### Excerpted records
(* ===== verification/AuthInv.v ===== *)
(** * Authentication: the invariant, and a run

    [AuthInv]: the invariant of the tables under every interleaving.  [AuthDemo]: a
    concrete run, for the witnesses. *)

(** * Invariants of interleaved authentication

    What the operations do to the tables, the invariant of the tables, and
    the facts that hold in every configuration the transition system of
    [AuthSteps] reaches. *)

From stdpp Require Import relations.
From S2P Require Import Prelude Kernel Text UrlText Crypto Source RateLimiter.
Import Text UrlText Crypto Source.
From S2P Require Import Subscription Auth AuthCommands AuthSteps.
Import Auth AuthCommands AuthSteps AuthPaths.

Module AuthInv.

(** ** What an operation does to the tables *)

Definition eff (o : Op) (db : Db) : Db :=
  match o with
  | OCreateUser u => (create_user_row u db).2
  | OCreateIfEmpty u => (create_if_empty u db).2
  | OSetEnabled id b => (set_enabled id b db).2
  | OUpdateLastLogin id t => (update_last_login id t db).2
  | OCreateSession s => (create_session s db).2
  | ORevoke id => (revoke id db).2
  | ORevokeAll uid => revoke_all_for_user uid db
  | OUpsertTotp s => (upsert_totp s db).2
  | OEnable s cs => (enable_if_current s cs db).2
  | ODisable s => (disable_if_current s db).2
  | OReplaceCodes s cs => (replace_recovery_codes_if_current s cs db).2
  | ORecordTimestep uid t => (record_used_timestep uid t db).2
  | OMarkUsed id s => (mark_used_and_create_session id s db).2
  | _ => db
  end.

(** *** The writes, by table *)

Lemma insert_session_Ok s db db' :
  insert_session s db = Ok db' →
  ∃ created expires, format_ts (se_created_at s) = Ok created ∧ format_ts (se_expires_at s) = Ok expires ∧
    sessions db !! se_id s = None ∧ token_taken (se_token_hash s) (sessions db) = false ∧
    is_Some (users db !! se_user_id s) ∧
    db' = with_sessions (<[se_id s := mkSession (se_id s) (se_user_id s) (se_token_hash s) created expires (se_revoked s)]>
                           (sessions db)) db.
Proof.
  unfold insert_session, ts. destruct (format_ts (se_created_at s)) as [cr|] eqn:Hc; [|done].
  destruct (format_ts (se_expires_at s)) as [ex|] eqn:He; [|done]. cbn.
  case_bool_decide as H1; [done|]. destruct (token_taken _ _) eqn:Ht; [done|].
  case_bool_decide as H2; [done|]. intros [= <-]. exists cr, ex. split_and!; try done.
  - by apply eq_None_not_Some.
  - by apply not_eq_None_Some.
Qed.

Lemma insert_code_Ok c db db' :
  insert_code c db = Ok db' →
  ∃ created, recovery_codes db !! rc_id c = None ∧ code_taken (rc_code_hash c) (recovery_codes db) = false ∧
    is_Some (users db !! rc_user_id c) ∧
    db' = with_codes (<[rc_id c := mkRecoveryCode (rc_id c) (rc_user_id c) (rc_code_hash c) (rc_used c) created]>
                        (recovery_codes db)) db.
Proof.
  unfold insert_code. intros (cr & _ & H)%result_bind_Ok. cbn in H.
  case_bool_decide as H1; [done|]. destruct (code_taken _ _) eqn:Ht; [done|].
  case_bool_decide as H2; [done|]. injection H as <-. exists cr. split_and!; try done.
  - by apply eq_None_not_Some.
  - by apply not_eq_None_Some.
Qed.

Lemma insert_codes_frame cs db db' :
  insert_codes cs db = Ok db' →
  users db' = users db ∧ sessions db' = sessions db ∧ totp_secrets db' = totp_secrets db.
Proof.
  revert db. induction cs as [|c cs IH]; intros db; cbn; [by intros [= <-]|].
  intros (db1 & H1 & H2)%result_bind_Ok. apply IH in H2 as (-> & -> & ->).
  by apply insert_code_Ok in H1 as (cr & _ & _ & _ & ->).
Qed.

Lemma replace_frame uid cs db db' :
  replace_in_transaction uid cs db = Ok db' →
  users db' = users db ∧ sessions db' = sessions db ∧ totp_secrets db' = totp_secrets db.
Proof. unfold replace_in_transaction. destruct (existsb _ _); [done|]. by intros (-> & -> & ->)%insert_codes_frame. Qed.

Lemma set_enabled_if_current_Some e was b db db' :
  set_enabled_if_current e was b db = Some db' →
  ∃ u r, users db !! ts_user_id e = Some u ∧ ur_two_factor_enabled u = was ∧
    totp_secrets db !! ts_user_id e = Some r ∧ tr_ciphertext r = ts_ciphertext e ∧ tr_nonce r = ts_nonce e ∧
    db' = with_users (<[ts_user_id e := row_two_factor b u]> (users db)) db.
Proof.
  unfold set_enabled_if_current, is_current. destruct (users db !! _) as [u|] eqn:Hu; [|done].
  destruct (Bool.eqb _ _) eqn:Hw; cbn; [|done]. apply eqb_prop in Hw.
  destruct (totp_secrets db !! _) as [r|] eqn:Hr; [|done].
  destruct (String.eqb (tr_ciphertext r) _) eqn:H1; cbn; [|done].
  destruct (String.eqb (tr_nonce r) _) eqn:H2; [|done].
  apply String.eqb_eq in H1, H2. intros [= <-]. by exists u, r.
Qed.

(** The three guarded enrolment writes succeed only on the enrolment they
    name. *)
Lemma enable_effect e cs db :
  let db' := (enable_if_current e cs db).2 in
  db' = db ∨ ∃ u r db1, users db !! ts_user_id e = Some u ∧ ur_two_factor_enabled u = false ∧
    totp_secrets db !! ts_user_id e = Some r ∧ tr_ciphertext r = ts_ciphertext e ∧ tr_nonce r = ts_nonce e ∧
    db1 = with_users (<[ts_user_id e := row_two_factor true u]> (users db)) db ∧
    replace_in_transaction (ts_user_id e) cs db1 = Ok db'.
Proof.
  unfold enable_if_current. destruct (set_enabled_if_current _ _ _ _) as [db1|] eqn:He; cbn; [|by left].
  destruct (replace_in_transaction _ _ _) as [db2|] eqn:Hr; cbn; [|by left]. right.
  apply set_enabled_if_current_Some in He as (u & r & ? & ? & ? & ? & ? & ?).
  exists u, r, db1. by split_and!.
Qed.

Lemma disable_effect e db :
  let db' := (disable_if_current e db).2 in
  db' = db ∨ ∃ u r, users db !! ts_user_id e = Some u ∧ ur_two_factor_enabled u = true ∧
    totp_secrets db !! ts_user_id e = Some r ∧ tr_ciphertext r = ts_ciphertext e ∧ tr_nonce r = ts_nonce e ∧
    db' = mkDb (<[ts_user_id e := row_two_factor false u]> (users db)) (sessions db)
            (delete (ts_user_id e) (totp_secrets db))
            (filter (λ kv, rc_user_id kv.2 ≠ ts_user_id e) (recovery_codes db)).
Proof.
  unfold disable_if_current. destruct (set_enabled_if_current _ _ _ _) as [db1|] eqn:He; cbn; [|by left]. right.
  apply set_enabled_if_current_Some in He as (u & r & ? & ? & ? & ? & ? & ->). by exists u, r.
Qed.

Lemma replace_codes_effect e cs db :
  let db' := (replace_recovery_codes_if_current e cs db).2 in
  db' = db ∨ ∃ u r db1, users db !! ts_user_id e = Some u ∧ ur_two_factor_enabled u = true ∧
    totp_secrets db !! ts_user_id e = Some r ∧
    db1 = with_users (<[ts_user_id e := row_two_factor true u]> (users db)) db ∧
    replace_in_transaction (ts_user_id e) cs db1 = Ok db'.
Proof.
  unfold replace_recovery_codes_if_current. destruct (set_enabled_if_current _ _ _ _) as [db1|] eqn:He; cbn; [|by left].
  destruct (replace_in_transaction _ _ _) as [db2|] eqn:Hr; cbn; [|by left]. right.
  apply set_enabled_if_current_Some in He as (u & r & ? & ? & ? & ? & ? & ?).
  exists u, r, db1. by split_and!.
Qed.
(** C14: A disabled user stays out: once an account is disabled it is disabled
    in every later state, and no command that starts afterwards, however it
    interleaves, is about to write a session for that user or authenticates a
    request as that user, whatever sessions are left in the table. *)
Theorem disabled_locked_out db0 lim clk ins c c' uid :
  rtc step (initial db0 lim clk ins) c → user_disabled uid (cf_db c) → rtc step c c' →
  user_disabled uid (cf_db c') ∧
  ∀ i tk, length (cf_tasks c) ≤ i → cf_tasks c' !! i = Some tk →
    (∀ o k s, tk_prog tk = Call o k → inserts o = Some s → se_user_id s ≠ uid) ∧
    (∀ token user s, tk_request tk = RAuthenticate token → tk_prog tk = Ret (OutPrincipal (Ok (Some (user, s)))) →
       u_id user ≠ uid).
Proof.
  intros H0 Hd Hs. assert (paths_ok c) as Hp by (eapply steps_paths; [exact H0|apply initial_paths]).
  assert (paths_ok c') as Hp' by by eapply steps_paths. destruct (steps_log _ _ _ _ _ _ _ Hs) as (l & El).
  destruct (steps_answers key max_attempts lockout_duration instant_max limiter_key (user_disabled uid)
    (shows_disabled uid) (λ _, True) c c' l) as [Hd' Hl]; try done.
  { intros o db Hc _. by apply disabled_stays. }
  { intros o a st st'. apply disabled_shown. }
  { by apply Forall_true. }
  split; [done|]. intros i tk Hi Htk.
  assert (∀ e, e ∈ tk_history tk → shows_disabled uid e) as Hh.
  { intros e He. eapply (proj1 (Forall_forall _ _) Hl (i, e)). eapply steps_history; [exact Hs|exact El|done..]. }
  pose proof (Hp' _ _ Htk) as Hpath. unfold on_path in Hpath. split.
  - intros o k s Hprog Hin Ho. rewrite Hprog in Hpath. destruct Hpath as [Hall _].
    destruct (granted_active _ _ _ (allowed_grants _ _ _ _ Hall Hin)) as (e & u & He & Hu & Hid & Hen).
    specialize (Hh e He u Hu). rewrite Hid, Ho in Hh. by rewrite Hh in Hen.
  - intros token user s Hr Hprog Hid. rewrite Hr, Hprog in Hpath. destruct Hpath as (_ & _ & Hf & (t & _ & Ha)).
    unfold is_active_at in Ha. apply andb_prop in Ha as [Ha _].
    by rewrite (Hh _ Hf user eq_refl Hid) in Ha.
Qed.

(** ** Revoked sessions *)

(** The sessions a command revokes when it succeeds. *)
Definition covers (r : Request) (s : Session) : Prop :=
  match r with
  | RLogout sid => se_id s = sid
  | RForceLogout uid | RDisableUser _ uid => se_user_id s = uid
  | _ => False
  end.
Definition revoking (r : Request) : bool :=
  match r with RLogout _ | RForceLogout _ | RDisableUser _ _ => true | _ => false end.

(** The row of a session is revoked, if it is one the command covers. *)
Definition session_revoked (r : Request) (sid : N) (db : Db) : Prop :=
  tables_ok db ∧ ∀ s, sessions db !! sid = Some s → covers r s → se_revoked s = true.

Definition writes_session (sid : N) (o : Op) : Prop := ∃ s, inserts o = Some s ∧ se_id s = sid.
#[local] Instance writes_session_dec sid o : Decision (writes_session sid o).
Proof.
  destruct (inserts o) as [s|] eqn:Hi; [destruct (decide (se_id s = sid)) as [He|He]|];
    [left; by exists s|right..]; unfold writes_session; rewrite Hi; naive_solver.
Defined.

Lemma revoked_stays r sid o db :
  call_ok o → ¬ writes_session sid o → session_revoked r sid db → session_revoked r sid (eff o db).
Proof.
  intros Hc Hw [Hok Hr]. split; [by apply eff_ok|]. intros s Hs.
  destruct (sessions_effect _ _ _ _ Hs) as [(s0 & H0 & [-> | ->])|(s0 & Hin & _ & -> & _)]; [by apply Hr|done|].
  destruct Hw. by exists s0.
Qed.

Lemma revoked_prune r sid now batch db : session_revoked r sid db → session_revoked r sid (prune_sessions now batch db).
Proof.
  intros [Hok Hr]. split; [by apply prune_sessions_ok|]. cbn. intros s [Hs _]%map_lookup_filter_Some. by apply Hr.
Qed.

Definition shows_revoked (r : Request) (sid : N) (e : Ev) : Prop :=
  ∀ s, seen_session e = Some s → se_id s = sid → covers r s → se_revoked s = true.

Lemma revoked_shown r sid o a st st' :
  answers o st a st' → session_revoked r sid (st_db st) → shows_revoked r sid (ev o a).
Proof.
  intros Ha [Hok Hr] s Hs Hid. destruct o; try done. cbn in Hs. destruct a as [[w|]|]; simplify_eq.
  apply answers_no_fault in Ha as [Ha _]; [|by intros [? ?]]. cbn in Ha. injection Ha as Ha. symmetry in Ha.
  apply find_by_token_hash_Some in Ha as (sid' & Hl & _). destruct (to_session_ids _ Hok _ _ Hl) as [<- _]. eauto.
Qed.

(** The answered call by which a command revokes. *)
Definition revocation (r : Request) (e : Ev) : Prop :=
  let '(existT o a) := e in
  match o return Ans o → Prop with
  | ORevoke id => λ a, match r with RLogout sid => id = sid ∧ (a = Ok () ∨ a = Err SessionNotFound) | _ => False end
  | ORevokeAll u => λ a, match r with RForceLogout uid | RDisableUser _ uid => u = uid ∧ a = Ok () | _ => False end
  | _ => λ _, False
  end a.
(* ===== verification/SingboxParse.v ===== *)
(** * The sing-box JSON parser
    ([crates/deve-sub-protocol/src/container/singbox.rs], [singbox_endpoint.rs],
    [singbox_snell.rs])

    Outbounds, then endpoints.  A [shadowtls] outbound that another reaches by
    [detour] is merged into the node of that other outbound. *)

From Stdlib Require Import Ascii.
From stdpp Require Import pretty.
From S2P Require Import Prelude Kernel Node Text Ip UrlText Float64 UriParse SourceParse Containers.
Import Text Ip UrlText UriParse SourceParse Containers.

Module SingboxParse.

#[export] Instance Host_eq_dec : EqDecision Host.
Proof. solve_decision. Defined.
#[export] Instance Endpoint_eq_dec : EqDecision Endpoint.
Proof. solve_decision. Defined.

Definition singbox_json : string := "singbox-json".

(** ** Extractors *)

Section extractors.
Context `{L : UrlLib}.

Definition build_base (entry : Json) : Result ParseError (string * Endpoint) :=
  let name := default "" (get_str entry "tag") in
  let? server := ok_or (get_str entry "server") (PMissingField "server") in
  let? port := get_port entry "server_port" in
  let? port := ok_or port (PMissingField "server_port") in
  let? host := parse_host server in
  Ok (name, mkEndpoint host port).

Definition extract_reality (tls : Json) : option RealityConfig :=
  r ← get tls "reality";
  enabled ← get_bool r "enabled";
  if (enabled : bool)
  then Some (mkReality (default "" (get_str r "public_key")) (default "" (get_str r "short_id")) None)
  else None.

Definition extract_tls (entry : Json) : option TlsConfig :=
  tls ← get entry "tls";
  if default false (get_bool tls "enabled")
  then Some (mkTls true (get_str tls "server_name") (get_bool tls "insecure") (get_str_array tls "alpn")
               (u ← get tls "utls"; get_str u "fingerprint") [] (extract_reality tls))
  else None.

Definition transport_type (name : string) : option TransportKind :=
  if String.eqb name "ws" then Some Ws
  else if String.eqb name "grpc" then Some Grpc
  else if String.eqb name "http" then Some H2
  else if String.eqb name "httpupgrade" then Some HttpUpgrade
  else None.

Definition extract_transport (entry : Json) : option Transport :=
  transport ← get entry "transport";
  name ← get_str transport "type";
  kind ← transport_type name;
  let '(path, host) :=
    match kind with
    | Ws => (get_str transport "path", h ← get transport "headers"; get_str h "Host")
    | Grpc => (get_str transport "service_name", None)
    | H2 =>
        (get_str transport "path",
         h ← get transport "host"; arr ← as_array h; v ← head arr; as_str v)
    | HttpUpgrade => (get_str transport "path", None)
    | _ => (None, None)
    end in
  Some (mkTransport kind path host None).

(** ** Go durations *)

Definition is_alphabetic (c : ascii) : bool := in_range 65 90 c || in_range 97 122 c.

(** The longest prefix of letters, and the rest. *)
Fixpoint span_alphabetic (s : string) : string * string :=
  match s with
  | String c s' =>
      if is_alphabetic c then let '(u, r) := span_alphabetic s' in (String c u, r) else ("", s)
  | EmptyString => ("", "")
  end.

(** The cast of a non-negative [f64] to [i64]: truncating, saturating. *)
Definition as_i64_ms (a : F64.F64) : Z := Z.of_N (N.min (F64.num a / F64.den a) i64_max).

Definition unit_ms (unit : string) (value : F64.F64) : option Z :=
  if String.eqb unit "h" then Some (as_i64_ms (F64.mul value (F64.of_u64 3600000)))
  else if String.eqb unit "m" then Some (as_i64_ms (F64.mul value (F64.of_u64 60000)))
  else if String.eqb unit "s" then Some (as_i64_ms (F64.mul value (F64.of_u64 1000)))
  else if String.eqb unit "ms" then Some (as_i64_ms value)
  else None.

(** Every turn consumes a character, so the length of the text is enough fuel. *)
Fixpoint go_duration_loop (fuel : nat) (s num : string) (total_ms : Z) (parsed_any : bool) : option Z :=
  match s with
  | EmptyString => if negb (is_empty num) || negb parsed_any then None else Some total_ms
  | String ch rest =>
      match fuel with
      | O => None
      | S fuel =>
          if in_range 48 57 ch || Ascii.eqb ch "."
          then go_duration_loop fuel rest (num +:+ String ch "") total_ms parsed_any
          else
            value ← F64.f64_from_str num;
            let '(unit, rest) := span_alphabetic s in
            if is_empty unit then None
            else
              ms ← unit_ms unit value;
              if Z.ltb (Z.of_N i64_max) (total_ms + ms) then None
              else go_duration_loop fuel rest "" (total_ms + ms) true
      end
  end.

### Prompt
Set down again, word for word, the stretch of records from the line with "user_disabled uid (cf_db c') ∧" to the line with "destruct (granted_active _", both of those lines included.

### Result
  user_disabled uid (cf_db c') ∧
  ∀ i tk, length (cf_tasks c) ≤ i → cf_tasks c' !! i = Some tk →
    (∀ o k s, tk_prog tk = Call o k → inserts o = Some s → se_user_id s ≠ uid) ∧
    (∀ token user s, tk_request tk = RAuthenticate token → tk_prog tk = Ret (OutPrincipal (Ok (Some (user, s)))) →
       u_id user ≠ uid).
Proof.
  intros H0 Hd Hs. assert (paths_ok c) as Hp by (eapply steps_paths; [exact H0|apply initial_paths]).
  assert (paths_ok c') as Hp' by by eapply steps_paths. destruct (steps_log _ _ _ _ _ _ _ Hs) as (l & El).
  destruct (steps_answers key max_attempts lockout_duration instant_max limiter_key (user_disabled uid)
    (shows_disabled uid) (λ _, True) c c' l) as [Hd' Hl]; try done.
  { intros o db Hc _. by apply disabled_stays. }
  { intros o a st st'. apply disabled_shown. }
  { by apply Forall_true. }
  split; [done|]. intros i tk Hi Htk.
  assert (∀ e, e ∈ tk_history tk → shows_disabled uid e) as Hh.
  { intros e He. eapply (proj1 (Forall_forall _ _) Hl (i, e)). eapply steps_history; [exact Hs|exact El|done..]. }
  pose proof (Hp' _ _ Htk) as Hpath. unfold on_path in Hpath. split.
  - intros o k s Hprog Hin Ho. rewrite Hprog in Hpath. destruct Hpath as [Hall _].
    destruct (granted_active _ _ _ (allowed_grants _ _ _ _ Hall Hin)) as (e & u & He & Hu & Hid & Hen).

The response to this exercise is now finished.